Data shown:
(** * A size-ordered tree allocator (mm.c): shallow embedding and properties

    The allocator of [src/mm.c] manages one contiguous heap obtained from
    [mem_sbrk].  Blocks carry boundary tags (a header and a footer word),
    free blocks store the two links of a binary search tree keyed by block
    size in the first two words of their payload.

    The embedding follows the C text function by function.  Machine words
    are 32 bits wide (the code stores pointers in [int] and reads tags
    through [size_t *] with [WSIZE = 4]); they are modelled as [Z] with the
    wrap-around written out.  The heap is a word-addressed store with an
    explicit validity check, so that an access outside the heap, or one
    that is not word aligned, is a [Fault]. *)

From Stdlib Require Import ZArith List Lia Bool Permutation Ascii.
Import ListNotations.
Open Scope Z_scope.

(** ** Machine words *)

Definition WORD_MOD : Z := 4294967296.
Definition INT_MAX1 : Z := 2147483648.

(** Arithmetic on [size_t] and on pointers wraps modulo [2^32]. *)
Definition wrap (x : Z) : Z := x mod WORD_MOD.
Definition wadd (a b : Z) : Z := wrap (a + b).
Definition wsub (a b : Z) : Z := wrap (a - b).
Definition wmul (a b : Z) : Z := wrap (a * b).

(** The cast [(int) w] of a 32-bit word. *)
Definition to_int (w : Z) : Z := if w <? INT_MAX1 then w else w - WORD_MOD.

(** ** Constants and macros of mm.c *)

Definition WSIZE : Z := 4.
Definition DSIZE : Z := 8.
Definition CHUNKSIZE : Z := Z.shiftl 1 12.
Definition OVERHEAD : Z := 8.
Definition NULL : Z := 0.

Definition MAX (x y : Z) : Z := if x >? y then x else y.

(** [~0x7] seen as a 32-bit word. *)
Definition MASK7 : Z := wrap (Z.lnot 7).

Definition PACK (size alloc : Z) : Z := Z.lor size alloc.

(** ** The heap and the allocator's globals *)

#[projections(primitive)]
Record state : Type := mkState {
  mem : Z -> Z;          (* the word stored at each (aligned) byte address *)
  mem_start_brk : Z;     (* first byte of the sink's region *)
  mem_brk : Z;           (* current end of the heap *)
  mem_max_addr : Z;      (* the sink cannot grow past this address *)
  sbrk_fail : Z;         (* the pointer the sink returns when it fails *)
  heap_listp : Z;
  tree_root : Z
}.

Definition upd (m : Z -> Z) (a v : Z) : Z -> Z :=
  fun x => if x =? a then v else m x.

Definition set_mem (st : state) (m : Z -> Z) : state :=
  mkState m (mem_start_brk st) (mem_brk st) (mem_max_addr st) (sbrk_fail st)
          (heap_listp st) (tree_root st).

Work task:
Tally the lines in the data that contain the string "mkState". Report only the total.

Problem solution:
2